Gary M. Hochheiser, MD, chief, thoracic surgery, Baystate Medical Center and assistant professor of surgery, Tufts University School of Medicine, Boston, said, “Unfortunately, we have specialized in such a way that we specialize to procedure rather than specializing to disease. And so a gastroenterologist is specialized to do endoscopy, a surgeon is specialized to operate, but is there someone who is specialized to treat esophageal disease from top to bottom? I don’t think our training programs are set up that way. If you can develop a program that has a multidisciplinary team and you all treat the patient together, then that is just as good, if not better, because having more minds involved is better than having one person try to do all of this themselves.”

Various surgeon and gastroenterologist societies have created guidelines in an effort to streamline procedures like RFA, but differences in their recommendations exist. Guidelines are of no great value, Dr. DeMeester said, as they cannot keep up with the pace of medical research and technology.

“Medicine is constantly moving forward. The day [the guidelines] are published, there could be a brand new article that comes out in the literature that completely revolutionizes the way you think about things and it will take years before the guidelines catch up.”

One of the co-authors of a recent international paper on the management of HGD (Gastroenterology 2012;143:336-346), Dr. Romero said, “We accept that guidelines will change with medical advancements, but the question is can we hammer down a process where we are all involved in the conversation?”

According to Dr. Romero, research already is under way to find a more definitive way to pinpoint the various stages of BE. Biomarkers such as stool, urine and blood samples are being studied as possible alternatives to biopsies. “My question is how can we get endoscopists and pathologists out of the equation?”
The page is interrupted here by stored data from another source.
(* ===== verification/Toml.v ===== *)
(** * Configuration files

    What both services do with their TOML files: the values [tomllib] hands over, the
    checks of single fields, the loading, and the credential files. [tomllib] and
    the decoding of UTF-8 are parameters. *)
From S2P Require Import Prelude PyString PyFloat.

Inductive toml :=
| TStr (s : string) | TInt (n : Z) | TFloat (x : spec_float) | TBool (b : bool) | TTime (text : string)
| TArr (l : list toml) | TTab (l : list (string * toml)).
Abbreviation table := (list (string * toml)).

(** What loading may raise: [ConfigError], or the [UnicodeDecodeError] nothing catches. *)
Inductive config_exn := ConfigError (message : string) | UnicodeDecodeError.
Abbreviation cresult := (res config_exn).
Definition config_error {A} (message : string) : cresult A := Err (ConfigError message).

(** [raw.get(name)] *)
Fixpoint tget (name : string) (t : table) : option toml :=
  match t with
  | [] => None
  | (k, v) :: t => if bool_decide (k = name) then Some v else tget name t
  end.
Definition tkeys (t : table) : list string := t.*1.

(** ** The checks of a field *)

Definition _required_string (raw : table) (name : string) : cresult string :=
  match tget name raw with
  | Some (TStr s) => if bool_decide (s = "") then config_error (name +:+ " must be a non-empty string") else Ok s
  | _ => config_error (name +:+ " must be a non-empty string")
  end.

Definition _optional_string (raw : table) (name : string) : cresult (option string) :=
  match tget name raw with
  | None => Ok None
  | Some (TStr s) =>
      if bool_decide (s = "") then config_error (name +:+ " must be a non-empty string when provided") else Ok (Some s)
  | Some _ => config_error (name +:+ " must be a non-empty string when provided")
  end.

(** [set(raw) - allowed] is refused. *)
Definition unknown_fields (allowed : list string) (raw : table) : list string := str_sorted (remove_dups (filter (fun k => k ∉ allowed) (tkeys raw))).
Definition refuse_unknown (what : string) (allowed : list string) (raw : table) : cresult unit :=
  if bool_decide (unknown_fields allowed raw = []) then Ok tt
  else config_error ("unknown " +:+ what +:+ " configuration field(s): " +:+ str_join ", " (unknown_fields allowed raw)).

(** [if not b: raise ConfigError(message)] *)
Definition require (b : bool) (message : string) : cresult unit := if b then Ok tt else config_error message.

(** ** Files *)

Record File := mkFile { f_mode : Z; f_bytes : string }.
(** [None] where the system refuses the file. *)
Abbreviation Files := (string -> option File).

Inductive toml_outcome := Parsed (t : table) | Malformed (message : string) | NotUtf8.

Section Loading.
Context (tomllib_load : string -> toml_outcome) (decode : string -> option string) (fs : Files).

(** [load_config] up to the table of the service. *)
Definition load_table (name : string) (path : string) : cresult table :=
  match fs path with
  | None => config_error ("cannot load configuration " +:+ path +:+ ": the file cannot be read")
  | Some f =>
      match tomllib_load (f_bytes f) with
      | Malformed message => config_error ("cannot load configuration " +:+ path +:+ ": " +:+ message)
      | NotUtf8 => Err UnicodeDecodeError
      | Parsed document =>
          if negb (bool_decide (tkeys document = [name]))
          then config_error ("configuration must contain only a [" +:+ name +:+ "] table")
          else
            match tget name document with
            | Some (TTab t) => Ok t
            | _ => config_error ("[" +:+ name +:+ "] must be a table")
            end
      end
  end.

(** [read_service_token], the same in both services; 7 is [S_IROTH | S_IWOTH | S_IXOTH]. *)
Definition read_service_token (path : string) : cresult string :=
  match fs path with
  | None => config_error ("cannot read the service token at " +:+ path +:+ ": the file cannot be read")
  | Some f =>
      match decode (f_bytes f) with
      | None => Err UnicodeDecodeError
      | Some text =>
          let token := str_strip text in
          if negb (Z.land (f_mode f) 7 =? 0) then config_error ("the service token at " +:+ path +:+ " is readable by other users")
          else if bool_decide (token = "") then config_error ("the service token at " +:+ path +:+ " is empty")
          else Ok token
      end
  end.
End Loading.

(** ** Lemmas *)

Lemma required_ok raw name s : _required_string raw name = Ok s <-> tget name raw = Some (TStr s) /\ s <> "".
Proof. unfold _required_string. destruct (tget name raw) as [[]|]; try case_bool_decide; naive_solver. Qed.
Lemma optional_ok raw name o : _optional_string raw name = Ok o <->
  match o with None => tget name raw = None | Some s => tget name raw = Some (TStr s) /\ s <> "" end.
Proof. unfold _optional_string. destruct (tget name raw) as [[]|], o; try case_bool_decide; naive_solver. Qed.
Lemma known_ok what allowed raw u : refuse_unknown what allowed raw = Ok u <-> Forall (fun k => k ∈ allowed) (tkeys raw).
Proof.
  unfold refuse_unknown. destruct u. assert (unknown_fields allowed raw = [] <-> Forall (fun k => k ∈ allowed) (tkeys raw)) as <-.
  { unfold unknown_fields. split.
    - intros E. assert (filter (fun k => k ∉ allowed) (tkeys raw) = []) as Ef.
      { destruct (filter _ _) as [|k l] eqn:El; [done|]. assert (k ∈ str_sorted (remove_dups (k :: l))) as Hk.
        { unfold str_sorted. rewrite merge_sort_Permutation, elem_of_remove_dups. by left. }
        rewrite E in Hk. by apply not_elem_of_nil in Hk. }
      apply Forall_forall. intros k Hk. destruct (decide (k ∈ allowed)) as [|Hno]; [done|].
      assert (k ∈ filter (fun k => k ∉ allowed) (tkeys raw)) as Hin by (by apply list_elem_of_filter). rewrite Ef in Hin. by apply not_elem_of_nil in Hin.
    - intros Hall. rewrite filter_none; [done|]. eapply Forall_impl; [done|]. intros k Hk Hno. done. }
  case_bool_decide; naive_solver.
Qed.

Lemma require_ok b message u : require b message = Ok u <-> b = true.
Proof. unfold require. destruct b, u; naive_solver. Qed.

(** A computation that raises [ConfigError] only. *)
Definition strict {A} (r : cresult A) : Prop := match r with Err UnicodeDecodeError | OutOfFuel => False | _ => True end.
Lemma strict_bind {A B} (r : cresult A) (f : A -> cresult B) : strict r -> (forall a, strict (f a)) -> strict (r ≫= f).
Proof. destruct r; simpl; auto. Qed.

Ltac strict_step :=
  match goal with
  | |- strict (_ ≫= _) => apply strict_bind; [|intros]
  | |- strict (if ?b then _ else _) => destruct b
  | |- strict (match ?x with _ => _ end) => destruct x
  | |- strict _ => solve [exact I | auto with cs71]
  end.
Ltac strict_steps := repeat strict_step.

Lemma strict_unknown what allowed raw : strict (refuse_unknown what allowed raw).
Proof. unfold refuse_unknown. strict_steps. Qed.
Lemma strict_required raw name : strict (_required_string raw name).
Proof. unfold _required_string. strict_steps. Qed.
Lemma strict_optional raw name : strict (_optional_string raw name).
Proof. unfold _optional_string. strict_steps. Qed.
Lemma strict_require b message : strict (require b message).
Proof. unfold require. strict_steps. Qed.
#[export] Hint Resolve strict_unknown strict_required strict_optional strict_require : cs71.

Lemma read_token_nonempty decode fs path token : read_service_token decode fs path = Ok token -> token <> "".
Proof.
  unfold read_service_token. destruct (fs path) as [f|]; [|done]. destruct (decode _) as [text|]; [|done].
  destruct (negb _); [done|]. case_bool_decide; [done|]. by intros [= <-].
Qed.
Lemma read_token_halts decode fs path : read_service_token decode fs path <> OutOfFuel.
Proof. unfold read_service_token. by repeat case_match. Qed.
Lemma load_table_halts load fs name path : load_table load fs name path <> OutOfFuel.
Proof. unfold load_table. by repeat case_match. Qed.

(** ** Writing a table *)

Definition nonempty (o : option string) : Prop := o <> Some "".
Definition field (name : string) (o : option string) : table := match o with Some s => [(name, TStr s)] | None => [] end.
New RFA medical devices are being launched by companies like Barrx Medical (recently acquired by Covidien) that broaden the scope of patients who qualify for ablation therapy, including those with strictures or other esophageal conditions.

“All these [new devices] open up new doors to treat patients who, a year ago, you would struggle to treat because of the limitations in the technology and the catheter design,” Dr. DeMeester said. However, although medium-term results of RFA are encouraging, the long-term effects remain to be seen.

“I think [RFA] is a fantastic technology,” said Dr. Swanstrom. “It works amazingly well to get rid of BE. But there are a lot of questions we don’t know about it. Like, do you need to do something else to make sure it doesn’t just come back in seven or 10 years? In which case, it’s a waste of money.”

David Earle, MD, Series Editor
Barrett’s esophagus (BE) is a disease process that is complex and crosses specialties for diagnosis and management. Each specialty has inherent biases toward patient care, leading to wide practice variability. Because the management of BE is usually high-tech, health care economics will have an additional effect on research and development. As this article brings together thoughts from different specialties, with specific focus on BE, we will hopefully move toward a multidisciplinary approach to clinical care and device development. This type of approach will improve sharing of knowledge and skill, reduce poor practice techniques, and maintain innovation and research for a disease that can cause both physical and emotional distress for all those involved.
Dr. Earle is director of Minimally Invasive Surgery, Baystate Medical Center, Springfield, Mass., and assistant professor of surgery, Tufts University School of Medicine, Boston.